• Material for this exercise:
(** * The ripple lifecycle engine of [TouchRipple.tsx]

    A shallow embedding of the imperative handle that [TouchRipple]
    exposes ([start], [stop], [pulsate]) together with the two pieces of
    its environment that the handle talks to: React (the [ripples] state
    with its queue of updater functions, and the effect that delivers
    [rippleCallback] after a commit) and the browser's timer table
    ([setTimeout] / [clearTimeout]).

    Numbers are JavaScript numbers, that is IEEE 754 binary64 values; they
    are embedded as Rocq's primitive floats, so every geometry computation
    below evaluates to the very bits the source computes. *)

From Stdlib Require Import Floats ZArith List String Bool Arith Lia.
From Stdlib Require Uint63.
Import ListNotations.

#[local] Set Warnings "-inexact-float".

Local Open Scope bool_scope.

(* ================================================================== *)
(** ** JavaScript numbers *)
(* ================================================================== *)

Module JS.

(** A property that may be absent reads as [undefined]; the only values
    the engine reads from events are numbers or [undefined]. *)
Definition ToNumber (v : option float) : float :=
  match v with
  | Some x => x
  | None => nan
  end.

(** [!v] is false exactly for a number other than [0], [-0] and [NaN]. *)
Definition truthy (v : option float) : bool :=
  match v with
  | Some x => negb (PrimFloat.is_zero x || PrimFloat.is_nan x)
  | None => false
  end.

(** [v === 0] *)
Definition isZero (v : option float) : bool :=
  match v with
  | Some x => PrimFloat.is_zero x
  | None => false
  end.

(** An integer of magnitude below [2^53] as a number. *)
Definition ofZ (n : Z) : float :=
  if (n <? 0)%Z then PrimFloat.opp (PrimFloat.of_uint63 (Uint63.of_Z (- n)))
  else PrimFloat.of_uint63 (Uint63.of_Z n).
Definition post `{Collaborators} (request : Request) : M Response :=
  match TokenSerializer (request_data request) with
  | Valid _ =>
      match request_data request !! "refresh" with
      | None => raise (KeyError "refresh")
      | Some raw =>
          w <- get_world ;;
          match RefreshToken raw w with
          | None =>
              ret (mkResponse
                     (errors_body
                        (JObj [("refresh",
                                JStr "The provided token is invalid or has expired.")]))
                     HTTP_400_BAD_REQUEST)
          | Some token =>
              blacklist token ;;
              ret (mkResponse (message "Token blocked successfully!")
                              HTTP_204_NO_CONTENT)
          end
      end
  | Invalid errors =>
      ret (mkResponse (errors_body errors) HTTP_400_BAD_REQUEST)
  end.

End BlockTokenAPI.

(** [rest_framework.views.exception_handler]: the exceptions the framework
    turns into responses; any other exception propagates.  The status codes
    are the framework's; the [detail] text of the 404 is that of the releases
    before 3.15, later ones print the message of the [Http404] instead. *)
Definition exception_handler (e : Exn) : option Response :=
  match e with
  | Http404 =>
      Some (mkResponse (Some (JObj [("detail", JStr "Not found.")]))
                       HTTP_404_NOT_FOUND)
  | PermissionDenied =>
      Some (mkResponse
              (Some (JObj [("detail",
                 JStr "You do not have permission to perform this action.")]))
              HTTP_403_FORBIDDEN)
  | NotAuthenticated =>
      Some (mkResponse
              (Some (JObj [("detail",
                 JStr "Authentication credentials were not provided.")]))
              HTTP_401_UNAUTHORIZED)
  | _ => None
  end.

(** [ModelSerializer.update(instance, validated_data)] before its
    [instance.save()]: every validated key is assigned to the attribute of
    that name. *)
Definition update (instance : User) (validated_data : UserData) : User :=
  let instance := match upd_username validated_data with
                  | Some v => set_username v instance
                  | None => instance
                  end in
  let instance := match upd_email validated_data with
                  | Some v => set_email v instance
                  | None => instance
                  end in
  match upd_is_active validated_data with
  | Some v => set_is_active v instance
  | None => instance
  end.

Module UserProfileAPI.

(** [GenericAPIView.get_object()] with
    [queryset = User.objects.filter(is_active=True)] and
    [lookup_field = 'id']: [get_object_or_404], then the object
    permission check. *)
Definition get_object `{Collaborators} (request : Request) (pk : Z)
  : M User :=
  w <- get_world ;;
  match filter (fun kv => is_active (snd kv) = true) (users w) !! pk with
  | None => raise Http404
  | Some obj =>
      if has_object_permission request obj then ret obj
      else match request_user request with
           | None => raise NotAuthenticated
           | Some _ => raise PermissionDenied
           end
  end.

• Exercise:
Quote, with nothing altered, all lines from the start of the entries to the line that carries "From Stdlib Require Import", inclusive.

• Exercise output:
(** * The ripple lifecycle engine of [TouchRipple.tsx]

    A shallow embedding of the imperative handle that [TouchRipple]
    exposes ([start], [stop], [pulsate]) together with the two pieces of
    its environment that the handle talks to: React (the [ripples] state
    with its queue of updater functions, and the effect that delivers
    [rippleCallback] after a commit) and the browser's timer table
    ([setTimeout] / [clearTimeout]).

    Numbers are JavaScript numbers, that is IEEE 754 binary64 values; they
    are embedded as Rocq's primitive floats, so every geometry computation
    below evaluates to the very bits the source computes. *)

From Stdlib Require Import Floats ZArith List String Bool Arith Lia.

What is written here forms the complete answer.